§ **Brief**: Look below for the line containing "(** The proper ancestors"; from there through the line containing "else tokens_go (cur", both lines included, please set down each line exactly and nothing else.

Saved entries:
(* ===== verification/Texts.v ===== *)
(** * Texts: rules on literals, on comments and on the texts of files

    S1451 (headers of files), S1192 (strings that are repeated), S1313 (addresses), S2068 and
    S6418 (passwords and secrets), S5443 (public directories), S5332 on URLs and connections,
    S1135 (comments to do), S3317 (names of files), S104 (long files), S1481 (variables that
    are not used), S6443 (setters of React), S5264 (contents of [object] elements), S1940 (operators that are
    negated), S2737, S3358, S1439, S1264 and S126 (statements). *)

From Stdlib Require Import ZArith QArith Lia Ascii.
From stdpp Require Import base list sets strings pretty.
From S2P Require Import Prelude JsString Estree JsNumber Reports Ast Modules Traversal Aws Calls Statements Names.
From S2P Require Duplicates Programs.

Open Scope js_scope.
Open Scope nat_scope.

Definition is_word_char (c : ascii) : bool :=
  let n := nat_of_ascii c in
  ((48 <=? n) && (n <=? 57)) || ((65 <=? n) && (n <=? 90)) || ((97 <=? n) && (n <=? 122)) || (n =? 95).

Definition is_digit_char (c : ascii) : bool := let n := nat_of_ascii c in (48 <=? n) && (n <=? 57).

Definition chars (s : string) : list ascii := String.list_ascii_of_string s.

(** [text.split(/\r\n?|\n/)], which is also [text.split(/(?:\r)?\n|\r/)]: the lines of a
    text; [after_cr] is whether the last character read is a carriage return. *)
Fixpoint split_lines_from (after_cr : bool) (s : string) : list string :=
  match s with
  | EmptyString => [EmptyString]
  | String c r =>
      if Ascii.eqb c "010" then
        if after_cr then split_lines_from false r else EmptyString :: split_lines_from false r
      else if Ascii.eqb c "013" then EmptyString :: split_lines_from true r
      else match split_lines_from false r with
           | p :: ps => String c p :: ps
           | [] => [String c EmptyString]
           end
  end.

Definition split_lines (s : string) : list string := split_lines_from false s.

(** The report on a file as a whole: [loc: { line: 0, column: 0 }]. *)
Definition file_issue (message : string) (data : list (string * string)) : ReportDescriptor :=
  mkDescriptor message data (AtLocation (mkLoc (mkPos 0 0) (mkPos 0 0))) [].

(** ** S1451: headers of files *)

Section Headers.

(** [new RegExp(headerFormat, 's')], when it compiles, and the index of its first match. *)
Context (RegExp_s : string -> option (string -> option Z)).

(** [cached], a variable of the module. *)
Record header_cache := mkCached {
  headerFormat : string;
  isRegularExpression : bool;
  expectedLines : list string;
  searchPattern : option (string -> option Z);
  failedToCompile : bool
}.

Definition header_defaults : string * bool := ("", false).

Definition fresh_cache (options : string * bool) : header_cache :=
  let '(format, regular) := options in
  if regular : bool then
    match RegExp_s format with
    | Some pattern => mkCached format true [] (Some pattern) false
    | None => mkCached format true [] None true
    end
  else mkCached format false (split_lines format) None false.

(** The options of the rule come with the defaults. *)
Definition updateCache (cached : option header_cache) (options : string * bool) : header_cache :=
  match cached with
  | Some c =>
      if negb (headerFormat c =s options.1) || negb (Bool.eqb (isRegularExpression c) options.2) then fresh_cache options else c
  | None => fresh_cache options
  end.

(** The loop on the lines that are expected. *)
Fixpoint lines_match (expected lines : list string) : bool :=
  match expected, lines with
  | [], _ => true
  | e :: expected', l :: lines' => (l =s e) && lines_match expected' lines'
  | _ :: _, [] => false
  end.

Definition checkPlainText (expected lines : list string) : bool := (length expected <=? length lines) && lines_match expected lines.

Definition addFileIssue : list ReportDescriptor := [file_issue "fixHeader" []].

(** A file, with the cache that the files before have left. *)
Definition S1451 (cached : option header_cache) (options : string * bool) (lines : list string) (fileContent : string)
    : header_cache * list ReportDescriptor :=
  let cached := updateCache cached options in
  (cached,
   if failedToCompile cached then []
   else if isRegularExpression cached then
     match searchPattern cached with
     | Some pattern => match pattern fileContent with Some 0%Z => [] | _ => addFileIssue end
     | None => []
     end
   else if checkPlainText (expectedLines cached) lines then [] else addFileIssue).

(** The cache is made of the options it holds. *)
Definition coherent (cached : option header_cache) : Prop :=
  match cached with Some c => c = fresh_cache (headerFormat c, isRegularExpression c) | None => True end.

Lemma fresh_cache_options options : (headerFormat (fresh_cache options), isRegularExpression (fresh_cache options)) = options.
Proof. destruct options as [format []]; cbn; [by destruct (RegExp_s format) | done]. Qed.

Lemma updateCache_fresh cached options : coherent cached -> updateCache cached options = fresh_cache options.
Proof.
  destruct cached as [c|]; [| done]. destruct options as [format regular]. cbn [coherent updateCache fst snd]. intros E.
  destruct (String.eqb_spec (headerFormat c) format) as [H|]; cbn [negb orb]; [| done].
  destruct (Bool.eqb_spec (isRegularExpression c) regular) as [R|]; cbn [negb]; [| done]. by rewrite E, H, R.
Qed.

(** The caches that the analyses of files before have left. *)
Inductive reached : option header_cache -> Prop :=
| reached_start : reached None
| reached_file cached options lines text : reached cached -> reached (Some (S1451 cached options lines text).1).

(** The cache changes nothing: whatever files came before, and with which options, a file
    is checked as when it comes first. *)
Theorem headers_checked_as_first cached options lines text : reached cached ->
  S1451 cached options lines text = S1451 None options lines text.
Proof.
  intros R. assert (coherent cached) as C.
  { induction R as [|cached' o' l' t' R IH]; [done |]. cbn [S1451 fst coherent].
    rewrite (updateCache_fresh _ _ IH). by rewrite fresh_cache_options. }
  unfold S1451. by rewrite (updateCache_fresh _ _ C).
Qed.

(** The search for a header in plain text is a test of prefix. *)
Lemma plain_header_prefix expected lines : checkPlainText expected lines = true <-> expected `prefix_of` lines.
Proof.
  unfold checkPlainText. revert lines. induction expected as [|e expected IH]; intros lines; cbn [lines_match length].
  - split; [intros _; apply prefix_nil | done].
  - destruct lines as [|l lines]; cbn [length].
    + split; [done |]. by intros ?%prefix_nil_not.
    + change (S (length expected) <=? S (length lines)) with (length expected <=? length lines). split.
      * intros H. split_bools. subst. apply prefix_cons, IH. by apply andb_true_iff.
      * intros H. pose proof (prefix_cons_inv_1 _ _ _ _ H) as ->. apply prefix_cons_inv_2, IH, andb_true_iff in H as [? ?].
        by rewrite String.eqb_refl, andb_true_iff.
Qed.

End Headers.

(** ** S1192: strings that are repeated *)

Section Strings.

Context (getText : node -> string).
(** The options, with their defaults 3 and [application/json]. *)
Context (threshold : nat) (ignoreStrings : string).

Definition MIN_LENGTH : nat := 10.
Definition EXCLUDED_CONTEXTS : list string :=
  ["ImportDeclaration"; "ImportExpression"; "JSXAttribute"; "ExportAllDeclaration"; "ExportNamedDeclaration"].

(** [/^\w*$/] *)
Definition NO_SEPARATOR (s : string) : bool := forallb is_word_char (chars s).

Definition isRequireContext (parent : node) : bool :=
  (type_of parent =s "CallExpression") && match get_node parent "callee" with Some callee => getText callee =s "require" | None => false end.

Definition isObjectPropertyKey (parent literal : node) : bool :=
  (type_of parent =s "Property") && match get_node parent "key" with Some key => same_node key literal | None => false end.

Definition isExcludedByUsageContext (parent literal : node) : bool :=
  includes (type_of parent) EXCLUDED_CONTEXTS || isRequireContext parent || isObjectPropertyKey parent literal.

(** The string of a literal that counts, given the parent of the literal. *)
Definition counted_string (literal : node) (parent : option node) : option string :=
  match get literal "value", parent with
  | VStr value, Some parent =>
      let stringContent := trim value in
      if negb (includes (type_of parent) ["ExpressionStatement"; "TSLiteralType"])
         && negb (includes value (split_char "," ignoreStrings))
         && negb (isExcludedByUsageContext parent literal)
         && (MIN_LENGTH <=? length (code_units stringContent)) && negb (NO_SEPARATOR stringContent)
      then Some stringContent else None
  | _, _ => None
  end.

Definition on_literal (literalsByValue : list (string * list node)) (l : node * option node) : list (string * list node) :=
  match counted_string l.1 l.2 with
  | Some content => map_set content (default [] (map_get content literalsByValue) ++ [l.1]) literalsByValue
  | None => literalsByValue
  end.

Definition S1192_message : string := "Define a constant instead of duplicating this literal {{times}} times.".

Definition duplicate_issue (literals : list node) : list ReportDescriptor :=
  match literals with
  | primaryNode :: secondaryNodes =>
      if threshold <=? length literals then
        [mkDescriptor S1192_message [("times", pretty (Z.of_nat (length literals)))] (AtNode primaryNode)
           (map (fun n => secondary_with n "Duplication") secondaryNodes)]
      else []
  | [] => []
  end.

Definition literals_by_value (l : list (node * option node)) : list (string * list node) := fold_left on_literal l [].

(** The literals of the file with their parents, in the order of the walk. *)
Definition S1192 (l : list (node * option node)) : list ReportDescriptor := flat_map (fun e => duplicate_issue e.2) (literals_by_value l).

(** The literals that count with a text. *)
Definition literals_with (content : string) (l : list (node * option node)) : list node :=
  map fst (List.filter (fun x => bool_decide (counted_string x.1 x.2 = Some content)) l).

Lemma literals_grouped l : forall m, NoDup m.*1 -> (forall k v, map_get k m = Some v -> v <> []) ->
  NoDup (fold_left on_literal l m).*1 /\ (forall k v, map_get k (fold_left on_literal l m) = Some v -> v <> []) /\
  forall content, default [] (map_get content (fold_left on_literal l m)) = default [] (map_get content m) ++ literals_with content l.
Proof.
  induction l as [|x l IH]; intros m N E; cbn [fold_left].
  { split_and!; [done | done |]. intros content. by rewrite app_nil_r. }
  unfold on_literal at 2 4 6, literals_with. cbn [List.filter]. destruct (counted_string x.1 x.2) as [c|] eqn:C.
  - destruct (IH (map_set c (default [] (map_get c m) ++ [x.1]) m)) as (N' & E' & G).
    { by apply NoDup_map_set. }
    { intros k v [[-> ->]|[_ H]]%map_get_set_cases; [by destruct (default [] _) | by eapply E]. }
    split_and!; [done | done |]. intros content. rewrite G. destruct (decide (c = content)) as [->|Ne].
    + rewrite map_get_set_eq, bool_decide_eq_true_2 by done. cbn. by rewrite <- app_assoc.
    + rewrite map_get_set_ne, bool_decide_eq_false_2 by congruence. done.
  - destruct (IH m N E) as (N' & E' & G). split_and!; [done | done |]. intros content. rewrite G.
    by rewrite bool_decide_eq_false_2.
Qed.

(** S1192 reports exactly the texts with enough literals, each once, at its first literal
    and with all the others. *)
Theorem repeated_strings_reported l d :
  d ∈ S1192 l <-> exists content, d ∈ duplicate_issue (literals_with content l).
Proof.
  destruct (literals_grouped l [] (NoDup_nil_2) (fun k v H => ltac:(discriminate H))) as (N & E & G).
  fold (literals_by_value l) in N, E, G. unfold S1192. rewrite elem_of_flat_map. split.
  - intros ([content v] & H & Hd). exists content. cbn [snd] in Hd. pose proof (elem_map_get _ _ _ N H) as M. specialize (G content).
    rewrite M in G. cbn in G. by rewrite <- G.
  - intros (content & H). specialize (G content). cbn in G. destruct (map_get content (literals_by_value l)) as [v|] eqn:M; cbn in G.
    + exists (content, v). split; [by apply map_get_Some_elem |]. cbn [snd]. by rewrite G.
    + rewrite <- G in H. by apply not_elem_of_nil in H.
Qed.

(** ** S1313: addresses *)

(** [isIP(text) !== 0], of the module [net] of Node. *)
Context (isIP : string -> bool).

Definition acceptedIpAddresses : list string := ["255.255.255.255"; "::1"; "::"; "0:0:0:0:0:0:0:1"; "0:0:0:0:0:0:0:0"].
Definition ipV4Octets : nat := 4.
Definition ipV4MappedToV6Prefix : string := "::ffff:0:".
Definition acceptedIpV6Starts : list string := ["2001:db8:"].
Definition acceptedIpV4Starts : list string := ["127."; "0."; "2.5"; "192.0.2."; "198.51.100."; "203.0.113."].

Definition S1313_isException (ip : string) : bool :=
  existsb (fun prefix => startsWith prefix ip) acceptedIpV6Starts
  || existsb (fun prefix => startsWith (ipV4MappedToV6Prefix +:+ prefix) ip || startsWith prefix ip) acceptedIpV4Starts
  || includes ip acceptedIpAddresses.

---

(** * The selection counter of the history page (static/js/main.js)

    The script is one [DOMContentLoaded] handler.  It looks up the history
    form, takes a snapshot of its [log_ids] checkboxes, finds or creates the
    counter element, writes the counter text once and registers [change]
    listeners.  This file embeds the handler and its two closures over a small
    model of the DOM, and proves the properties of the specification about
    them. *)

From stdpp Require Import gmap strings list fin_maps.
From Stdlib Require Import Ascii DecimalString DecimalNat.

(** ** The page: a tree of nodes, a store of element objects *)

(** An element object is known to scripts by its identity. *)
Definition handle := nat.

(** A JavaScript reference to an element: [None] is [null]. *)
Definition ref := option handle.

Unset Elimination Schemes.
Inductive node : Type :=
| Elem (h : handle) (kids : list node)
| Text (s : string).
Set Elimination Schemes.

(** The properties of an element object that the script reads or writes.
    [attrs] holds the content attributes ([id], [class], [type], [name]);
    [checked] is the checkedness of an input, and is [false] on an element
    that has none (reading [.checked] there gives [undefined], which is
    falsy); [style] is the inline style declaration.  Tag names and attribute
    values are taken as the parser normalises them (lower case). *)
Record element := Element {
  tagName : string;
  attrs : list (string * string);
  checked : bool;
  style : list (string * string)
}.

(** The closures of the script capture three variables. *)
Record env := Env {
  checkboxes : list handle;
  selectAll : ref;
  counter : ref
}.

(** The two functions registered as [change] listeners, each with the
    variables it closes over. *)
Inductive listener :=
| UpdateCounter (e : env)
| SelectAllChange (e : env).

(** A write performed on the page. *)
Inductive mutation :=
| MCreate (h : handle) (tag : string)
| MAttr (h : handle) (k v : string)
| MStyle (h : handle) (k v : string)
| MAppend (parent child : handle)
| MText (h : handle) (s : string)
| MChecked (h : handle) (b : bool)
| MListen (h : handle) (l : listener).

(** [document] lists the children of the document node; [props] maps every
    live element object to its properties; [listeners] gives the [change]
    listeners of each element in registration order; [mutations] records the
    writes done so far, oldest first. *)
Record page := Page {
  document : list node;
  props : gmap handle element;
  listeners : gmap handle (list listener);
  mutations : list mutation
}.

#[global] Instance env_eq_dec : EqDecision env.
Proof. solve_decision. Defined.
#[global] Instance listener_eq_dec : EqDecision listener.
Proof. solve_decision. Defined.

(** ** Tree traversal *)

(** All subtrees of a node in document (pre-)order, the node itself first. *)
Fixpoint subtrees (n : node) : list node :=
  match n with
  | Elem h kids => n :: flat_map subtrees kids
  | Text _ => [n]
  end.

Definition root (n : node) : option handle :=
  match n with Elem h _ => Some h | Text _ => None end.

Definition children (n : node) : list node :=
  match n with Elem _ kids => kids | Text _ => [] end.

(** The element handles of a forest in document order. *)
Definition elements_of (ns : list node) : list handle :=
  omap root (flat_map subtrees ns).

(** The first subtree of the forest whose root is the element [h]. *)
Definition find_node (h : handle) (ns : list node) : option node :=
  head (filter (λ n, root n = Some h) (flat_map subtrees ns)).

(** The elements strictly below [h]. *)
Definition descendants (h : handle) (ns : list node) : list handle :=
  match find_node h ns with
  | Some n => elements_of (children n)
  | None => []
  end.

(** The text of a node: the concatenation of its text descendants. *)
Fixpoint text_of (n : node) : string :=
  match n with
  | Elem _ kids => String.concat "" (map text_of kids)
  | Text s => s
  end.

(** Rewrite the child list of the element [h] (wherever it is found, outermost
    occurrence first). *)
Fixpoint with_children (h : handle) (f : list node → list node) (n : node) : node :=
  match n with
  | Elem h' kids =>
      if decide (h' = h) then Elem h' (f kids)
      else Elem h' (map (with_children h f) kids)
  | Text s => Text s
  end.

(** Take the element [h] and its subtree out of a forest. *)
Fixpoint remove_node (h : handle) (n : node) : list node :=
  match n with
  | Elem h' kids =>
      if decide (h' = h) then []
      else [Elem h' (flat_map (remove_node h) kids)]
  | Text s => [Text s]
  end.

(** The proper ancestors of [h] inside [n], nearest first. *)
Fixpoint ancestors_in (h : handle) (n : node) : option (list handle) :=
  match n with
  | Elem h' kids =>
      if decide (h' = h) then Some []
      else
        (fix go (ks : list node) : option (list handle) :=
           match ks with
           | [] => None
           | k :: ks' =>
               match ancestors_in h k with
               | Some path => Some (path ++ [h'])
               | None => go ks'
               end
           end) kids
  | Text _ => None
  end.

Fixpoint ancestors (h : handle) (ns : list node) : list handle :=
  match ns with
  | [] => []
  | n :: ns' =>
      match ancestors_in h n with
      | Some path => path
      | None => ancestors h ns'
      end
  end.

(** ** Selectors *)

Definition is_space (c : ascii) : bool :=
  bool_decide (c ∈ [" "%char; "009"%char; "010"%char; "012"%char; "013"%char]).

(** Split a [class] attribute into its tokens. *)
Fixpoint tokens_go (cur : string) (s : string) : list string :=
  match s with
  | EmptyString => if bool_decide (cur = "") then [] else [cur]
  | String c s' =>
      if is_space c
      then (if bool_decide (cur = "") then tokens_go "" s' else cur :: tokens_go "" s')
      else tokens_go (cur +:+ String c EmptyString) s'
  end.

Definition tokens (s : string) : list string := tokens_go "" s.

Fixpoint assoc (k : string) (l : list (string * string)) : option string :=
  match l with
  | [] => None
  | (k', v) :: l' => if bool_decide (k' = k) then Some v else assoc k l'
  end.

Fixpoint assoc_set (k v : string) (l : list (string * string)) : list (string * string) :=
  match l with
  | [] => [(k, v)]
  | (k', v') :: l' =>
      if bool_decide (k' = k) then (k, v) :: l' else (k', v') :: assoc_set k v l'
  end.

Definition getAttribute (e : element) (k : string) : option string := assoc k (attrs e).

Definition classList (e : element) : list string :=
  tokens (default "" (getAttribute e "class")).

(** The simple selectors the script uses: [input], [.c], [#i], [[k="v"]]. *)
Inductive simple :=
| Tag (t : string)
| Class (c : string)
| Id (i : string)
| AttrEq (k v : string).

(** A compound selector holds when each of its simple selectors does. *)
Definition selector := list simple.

§ **Output below**:
(** The proper ancestors of [h] inside [n], nearest first. *)
Fixpoint ancestors_in (h : handle) (n : node) : option (list handle) :=
  match n with
  | Elem h' kids =>
      if decide (h' = h) then Some []
      else
        (fix go (ks : list node) : option (list handle) :=
           match ks with
           | [] => None
           | k :: ks' =>
               match ancestors_in h k with
               | Some path => Some (path ++ [h'])
               | None => go ks'
               end
           end) kids
  | Text _ => None
  end.

Fixpoint ancestors (h : handle) (ns : list node) : list handle :=
  match ns with
  | [] => []
  | n :: ns' =>
      match ancestors_in h n with
      | Some path => path
      | None => ancestors h ns'
      end
  end.

(** ** Selectors *)

Definition is_space (c : ascii) : bool :=
  bool_decide (c ∈ [" "%char; "009"%char; "010"%char; "012"%char; "013"%char]).

(** Split a [class] attribute into its tokens. *)
Fixpoint tokens_go (cur : string) (s : string) : list string :=
  match s with
  | EmptyString => if bool_decide (cur = "") then [] else [cur]
  | String c s' =>
      if is_space c
      then (if bool_decide (cur = "") then tokens_go "" s' else cur :: tokens_go "" s')
      else tokens_go (cur +:+ String c EmptyString) s'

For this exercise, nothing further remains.